A gas smell, smoke, a CO alarm, or a burning electrical odor takes the situation out of normal HVAC scheduling. Safety comes first; the repair comes after the home is safe.
The first decision is safety. The repair decision comes after danger is ruled out or the home is stabilized.
Gas odor, smoke, CO alarms, burning electrical odor, repeated breaker trips, and active water near equipment change the call immediately.
Don't open sealed panels, handle wiring, bypass switches, work on gas parts, or touch refrigerant lines.

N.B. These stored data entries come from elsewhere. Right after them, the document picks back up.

Lemma alike_dir n i i' n' : T n = Some i → alike i i' → is_dir (tset T n (Some i')) n' ↔ is_dir T n'.
Proof using.
  intros Hi (Ak & _). unfold is_dir, tset. destruct (decide (n' = n)) as [->|]; [|done]. rewrite Hi.
  split; intros (j & [= <-] & Hj); eexists; (split; [done|]); congruence.
Qed.

Lemma alike_rooted n i i' n' : T n = Some i → alike i i' → rooted T n' → rooted (tset T n (Some i')) n'.
Proof using.
  intros Hi (Ak & _ & _ & Ap). apply rooted_change. intros n1 i1 Hi1 Hk1. destruct (decide (n1 = n)) as [->|Hne].
  - rewrite Hi in Hi1. injection Hi1 as ->. exists i'. rewrite tset_same, Ak, Ap. done.
  - exists i1. by rewrite tset_other.
Qed.
End tree.

(** ** Steps *)

Section steps.
Context (X : Z → Prop) (T : table) (E : forest) (Ht : tree_but X T E).

(** An inode replaced by one with the same fields. *)
Lemma tree_same n i i' : T n = Some i → alike i i' → Inode.directory_entry_count i' = Inode.directory_entry_count i →
  tree_but X (tset T n (Some i')) E.
Proof using Ht.
  intros Hi Ha Hcnt. pose proof Ha as (Ak & Ag & Al & Ap). destruct Ht as [H1 H2 H3 H4 H5 H6 H7 H8 H9]. split; try done.
  - destruct H1 as (r & Hr & Hk & Hp). destruct (decide (ROOT_INODE = n)) as [<-|Hne]; [|exists r; by rewrite tset_other].
    rewrite Hr in Hi. injection Hi as ->. exists i'. rewrite tset_same, Ak, Ap. done.
  - intros n' j. unfold tset. destruct (decide (n' = n)) as [->|]; [|apply H2]. intros [= <-]. rewrite Ak, Al. by apply (H2 n).
  - intros n' pos e He. apply (alike_dir T n i i' n' Hi Ha). by eapply H3.
  - intros n' j. unfold tset. destruct (decide (n' = n)) as [->|]; [|apply H4]. intros [= <-]. rewrite Ak, Hcnt. by apply H4.
  - intros n' pos e He. destruct (H6 _ _ _ He) as [t Hnm]. by eapply alike_names.
  - intros n' j. unfold tset. destruct (decide (n' = n)) as [->|]; [|apply H8]. intros [= <-]. rewrite Al. by apply H8.
  - intros n' Hd%(alike_dir T n i i' n' Hi Ha). eapply alike_rooted; [done..|]. by apply H9.
Qed.

(** An entry taken out of a directory. *)
Lemma tree_detach p pi pi' pos e : T p = Some pi → alike pi pi' → E p !! pos = Some e →
  Inode.directory_entry_count pi' = Inode.directory_entry_count pi - 1 →
  let E' := fset E p (delete pos (E p)) in
  tree_but (λ n, X n ∨ n = DirectoryEntry.inode e) (tset T p (Some pi')) E' ∧ unlisted E' (DirectoryEntry.inode e).
Proof using Ht.
  intros Hp Ha He Hcnt E'. pose proof Ha as (Ak & Ag & Al & Ap).
  destruct (tr_dir _ _ _ Ht _ _ _ He) as (pi0 & Hp0 & Hk). rewrite Hp in Hp0. injection Hp0 as <-.
  assert (∀ n pos' e', E' n !! pos' = Some e' → E n !! pos' = Some e' ∧ (n = p → pos' ≠ pos)) as Hsub.
  { intros n pos' e'. unfold E', fset. destruct (decide (n = p)) as [->|Hne]; [|done].
    rewrite lookup_delete_Some. intros [Hpos ?]. by split. }
  destruct Ht as [H1 H2 H3 H4 H5 H6 H7 H8 H9]. split.
  - split.
    + destruct H1 as (r & Hr & Hkr & Hpr). destruct (decide (ROOT_INODE = p)) as [<-|Hne]; [|exists r; by rewrite tset_other].
      rewrite Hr in Hp. injection Hp as ->. exists pi'. rewrite tset_same, Ak, Ap. done.
    + intros n j. unfold tset. destruct (decide (n = p)) as [->|]; [|apply H2]. intros [= <-]. rewrite Ak, Al. by apply (H2 p).
    + intros n pos' e' [He' _]%Hsub. apply (alike_dir T p pi pi' n Hp Ha). by eapply H3.
    + intros n j. unfold tset, E', fset. destruct (decide (n = p)) as [->|]; [|apply H4]. intros [= <-] _.
      rewrite Hcnt, (H4 _ _ Hp Hk), map_size_delete_Some by eauto.
      pose proof (map_size_ne_0_lookup_2 (E p) pos ltac:(by eexists)). lia.
    + intros n pos1 e1 pos2 e2 [Hx1 _]%Hsub [Hx2 _]%Hsub. by eapply H5.
    + intros n pos' e' [He' _]%Hsub. destruct (H6 _ _ _ He') as [t Hnm]. by eapply alike_names.
    + intros n1 pos1 e1 n2 pos2 e2 [Hx1 _]%Hsub [Hx2 _]%Hsub. by eapply H7.
    + intros n j Hj Hroot Hl Hx. assert (∃ i, T n = Some i ∧ Inode.link_count i ≠ 0) as (i & Hi & Hli).
      { revert Hj. unfold tset. destruct (decide (n = p)) as [->|]; [intros [= <-]; exists pi; split; [done|congruence]|by exists j]. }
      destruct (H8 n i Hi Hroot Hli) as (q & posq & eq & Hq & Hqn); [tauto|]. exists q, posq, eq. split; [|done].
      unfold E', fset. destruct (decide (q = p)) as [->|]; [|done]. rewrite lookup_delete_ne; [done|].
      intros <-. rewrite He in Hq. injection Hq as <-. destruct Hx. by right.
    + intros n Hd%(alike_dir T p pi pi' n Hp Ha). eapply alike_rooted; [done..|]. by apply H9.
  - intros n pos' e' [He' Hpos]%Hsub Hn. destruct (H7 _ _ _ _ _ _ He' He Hn) as [-> ->]. by apply Hpos.
Qed.

(** An entry put into a directory. *)
Lemma tree_attach p pi pi' pos e t : T p = Some pi → Inode.kind pi = NodeKind.Directory → alike pi pi' → E p !! pos = None →
  Inode.directory_entry_count pi' = Inode.directory_entry_count pi + 1 → names T p e t →
  unlisted E (DirectoryEntry.inode e) →
  (∀ pos' e', E p !! pos' = Some e' → DirectoryEntry.name_bytes e' ≠ DirectoryEntry.name_bytes e) →
  tree_but (λ n, X n ∧ n ≠ DirectoryEntry.inode e) (tset T p (Some pi')) (fset E p (<[pos := e]> (E p))).
Proof using Ht.
  intros Hp Hk Ha Hnone Hcnt Hnm Hun Hfresh. pose proof Ha as (Ak & Ag & Al & Ap).
  set (E' := fset E p _).
  assert (∀ n pos' e', E' n !! pos' = Some e' → n = p ∧ pos' = pos ∧ e' = e ∨ E n !! pos' = Some e' ∧ (n = p → pos' ≠ pos)) as Hsub.
  { intros n pos' e'. unfold E', fset. destruct (decide (n = p)) as [->|Hne]; [|by right].
    rewrite lookup_insert_Some. intros [[<- <-]|[Hpos ?]]; [by left|by right; split]. }
  destruct Ht as [H1 H2 H3 H4 H5 H6 H7 H8 H9]. split.
  - destruct H1 as (r & Hr & Hkr & Hpr). destruct (decide (ROOT_INODE = p)) as [<-|Hne]; [|exists r; by rewrite tset_other].
    rewrite Hr in Hp. injection Hp as ->. exists pi'. rewrite tset_same, Ak, Ap. done.
  - intros n j. unfold tset. destruct (decide (n = p)) as [->|]; [|apply H2]. intros [= <-]. rewrite Ak, Al. by apply (H2 p).
  - intros n pos' e' [(-> & _)|[He' _]]%Hsub; apply (alike_dir T p pi pi' _ Hp Ha); [by exists pi|by eapply H3].
  - intros n j. unfold tset, E', fset. destruct (decide (n = p)) as [->|]; [|apply H4]. intros [= <-] _.
    rewrite Hcnt, (H4 _ _ Hp Hk), map_size_insert_None by done. lia.
  - intros n pos1 e1 pos2 e2 [(-> & -> & ->)|[Hx1 _]]%Hsub [(Hn & -> & ->)|[Hx2 _]]%Hsub Heq; try done.
    + by destruct (Hfresh _ _ Hx2).
    + subst n. by destruct (Hfresh _ _ Hx1).
    + by eapply H5.
  - intros n pos' e' [(-> & _ & ->)|[He' _]]%Hsub; [by eapply alike_names|].
    destruct (H6 _ _ _ He') as [t' Hnm']. by eapply alike_names.
  - intros n1 pos1 e1 n2 pos2 e2 [(-> & -> & ->)|[Hx1 _]]%Hsub [(-> & -> & ->)|[Hx2 _]]%Hsub Heq; try done.
    + by destruct (Hun _ _ _ Hx2).
    + by destruct (Hun _ _ _ Hx1).
    + by eapply H7.
  - intros n j Hj Hroot Hl Hx. assert (∃ i, T n = Some i ∧ Inode.link_count i ≠ 0) as (i & Hi & Hli).
    { revert Hj. unfold tset. destruct (decide (n = p)) as [->|]; [intros [= <-]; exists pi; split; [done|congruence]|by exists j]. }
    destruct (decide (n = DirectoryEntry.inode e)) as [->|Hne].
    { exists p, pos, e. split; [|done]. unfold E'. rewrite fset_same. apply lookup_insert_eq. }
    destruct (H8 n i Hi Hroot Hli) as (q & posq & eq & Hq & Hqn); [tauto|]. exists q, posq, eq. split; [|done].
    unfold E', fset. destruct (decide (q = p)) as [->|]; [|done]. rewrite lookup_insert_ne; [done|]. intros <-. congruence.
  - intros n Hd%(alike_dir T p pi pi' n Hp Ha). eapply alike_rooted; [done..|]. by apply H9.
Qed.
End steps.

Temperature, timing, rooms affected, alarms, odor, water, ice, sounds, and error codes help frame the repair.
A technician can restore operation, isolate the failure, or explain why the system should stay off.
Gas odor and carbon monoxide alarms should be handled before any HVAC appointment.
Smoke, burning electrical odor, water near equipment, and repeat breaker trips deserve prompt professional attention.
Timing, room temperature, alarms, odor, water, ice, and error codes help explain what happened.
Look for the thing that changed: temperature, airflow, water, ice, odor, noise, breaker trips, or an alarm. That keeps the conversation grounded when you call.
No heat in unsafe cold, no cooling in unsafe heat, a gas smell, smoke, a CO alarm, repeated breaker trips, a burning electrical odor, or water near the equipment — any of these makes it urgent.
Emergency repair cost depends on the failed part, how hard it is to reach, the timing, the safety risk, and whether the system can be stabilized or needs a bigger repair. The exact number comes with the estimate.
It depends on the schedule and any active emergencies. A gas smell, a CO alarm, smoke, or immediate danger goes to emergency services or the utility first — before any HVAC appointment.
Safe to check yourself: thermostat settings, filter, breaker position, open vents, visible ice, water near the equipment, odors, and error codes. Don't open panels, touch wiring, bypass safety switches, work on gas parts, or handle refrigerant.
Tell us what changed in the home and get help with heating, cooling, maintenance, installation, or indoor air service in Frederick County.